Soil moisture: Medium to wet

Height: 8'

Spread: 2'

Flowering period: September

Standing in a patch of giant sunflowers feels a bit like standing in a forest rather than a meadow. Growing up to 10 feet tall, these majestic beauties bring summer to a shining conclusion, with big yellow flowerheads that last through the month of September. Sunflowers evolved exclusively in North America and are among the most important plants for native bees. Found in NE Ohio meadows, wet meadows, and the margins of water bodies, giant sunflower grows best in moderately wet to average soils and full sunlight.

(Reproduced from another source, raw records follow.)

Definition NewSetDPUCmd_flags : list flag :=
  [Flag "action" "" TString (DStr "");
   Flag "plugin" "" TString (DStr "");
   Flag "mode" "" TString (DStr "")].

Definition NewSetDPUCmd : command :=
  Command "dpu --action <unregister|cb_force> [--plugin name] [--mode open|close]"
    [] AnyArgs
    NewSetDPUCmd_flags []
    [].

Definition NewSetMaintenanceCmd_flags : list flag :=
  [Flag "drain-timeout" "" TUint32 (DInt 0)].

Definition NewSetMaintenanceCmd : command :=
  Command "maintenance on|off"
    [] (ExactArgs 1)
    NewSetMaintenanceCmd_flags []
    [].

Definition NewSetAuditSinkCmd_flags : list flag :=
  [Flag "disable" "" TBool (DBool false);
   Flag "address" "" TString (DStr "");
   Flag "ca-bundle" "" TString (DStr "");
   Flag "server-name" "" TString (DStr "");
   Flag "client-cert" "" TString (DStr "");
   Flag "client-key" "" TString (DStr "");
   Flag "max-frame-bytes" "" TInt64 (DInt 0);
   Flag "facility" "" TInt64 (DInt DefaultSyslogFacility);
   Flag "enterprise-number" "" TInt64 (DInt 0);
   Flag "stream" "" TStringArray DNone;
   Flag "service" "" TStringArray DNone;
   Flag "outcome" "" TString (DStr "");
   Flag "data-sample" "" TInt64 (DInt 0)].

Definition NewSetAuditSinkCmd : command :=
  Command "audit-sink [NAME]"
    [] (MaximumNArgs 1)
    NewSetAuditSinkCmd_flags []
    [].

Definition SetParamCmd_tree : command :=
  Command "set"
    [] AnyArgs
    [] []
    [NewSetLogLevelCmd; NewSetBFDCmd; NewSetLogInCmd; NewSetLogOutCmd; NewSetRefreshTokenCmd;
     NewSetAPIKeyCmd; NewSetRateLimitCmd; NewSetMetricsCmd; NewSetGPUCmd; NewSetPIICmd;
     NewSetLlamaFirewallCmd; NewSetTraceCmd; NewSetL4TraceCmd; NewSetOPACmd; NewSetDPUCmd;
     NewSetMaintenanceCmd; NewSetAuditSinkCmd].

(* ------------------------------------------------------------------ *)
(** ** The commands of the appliance                                  *)
(* ------------------------------------------------------------------ *)

Definition statusCmd_tree : command :=
  Command "status"
    [] AnyArgs
    [] []
    [].

Definition networkCmd_validate : command :=
  Command "validate"
    [] AnyArgs
    [] []
    [].

Definition networkCmd : command :=
  Command "network"
    [] AnyArgs
    [] []
    [networkCmd_validate].

Definition publicAddressCmd_configure_flags : list flag :=
  [Flag "no-restart" "" TBool (DBool false)].

Definition publicAddressCmd_configure : command :=
  Command "configure IPV4"
    [] (ExactArgs 1)
    publicAddressCmd_configure_flags []
    [].

Definition publicAddressCmd : command :=
  Command "public-address"
    [] AnyArgs
    [] []
    [publicAddressCmd_configure].

Definition gatewayCmd_register_local_flags : list flag :=
  [Flag "username" "" TString (DStr "");
   Flag "password-file" "" TString (DStr "")].

Definition gatewayCmd_register_local : command :=
  Command "register-local"
    [] AnyArgs
    gatewayCmd_register_local_flags []
    [].

Definition gatewayCmd : command :=
  Command "gateway"
    [] AnyArgs
    [] []
    [gatewayCmd_register_local].

Definition credentialsCmd_bootstrap : command :=
  Command "bootstrap"
    [] AnyArgs
    [] []
    [].

Definition credentialsCmd : command :=
  Command "credentials"
    [] AnyArgs
    [] []
    [credentialsCmd_bootstrap].

Definition diagnosticsCmd_create_flags : list flag :=
  [Flag "redact" "" TBool (DBool false);
   Flag "output" "o" TValue DNone].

When gardening with giant sunflower, it is best to place the plant in a large garden bed to accommodate its immense height and tendency to spread via rhizomes. It is also important to plant giant sunflower in the company of robust neighbors that will form colonies that will resist encroachment. Some examples include late boneset, short-toothed mountain mint, wrinkleleaf goldenrod, swamp milkweed, and ironweed. Giant sunflower can also be planted along with tall grasses, like big bluestem, switchgrass, and Indian grass. The grasses will both restrain giant sunflower’s spread and offer the plant physical support, keeping it from leaning. Another option to keep giant sunflower from leaning is to trim it to half its height in June. This will cause the mature plant to be several feet shorter with a more branching form.

In terms of wildlife value, the sunflower genus, Helianthus, supports more pollen specialist bees than any other genus of plants in the eastern US. Pollen specialists require the pollen from a select group of plants – in this case sunflowers – for feeding their larvae. Many of these bees fall into the long-horned bee genus, and can be recognized by extremely long antennae, especially on the males. One curious habit of long-horned bees is that at night, males will latch onto plant stems with their mouthparts and sleep hanging from the stems. The bees will often do this in groups of 10-20 individuals, forming bee roosts. In addition to attracting long-horned bees, giant sunflowers attract mining bees, bumble bees, and migrating monarch butterflies. The plants also produce seed that is relished by birds, and the old flowerheads thus transform into natural bird feeders.

Photos by Julie Slater.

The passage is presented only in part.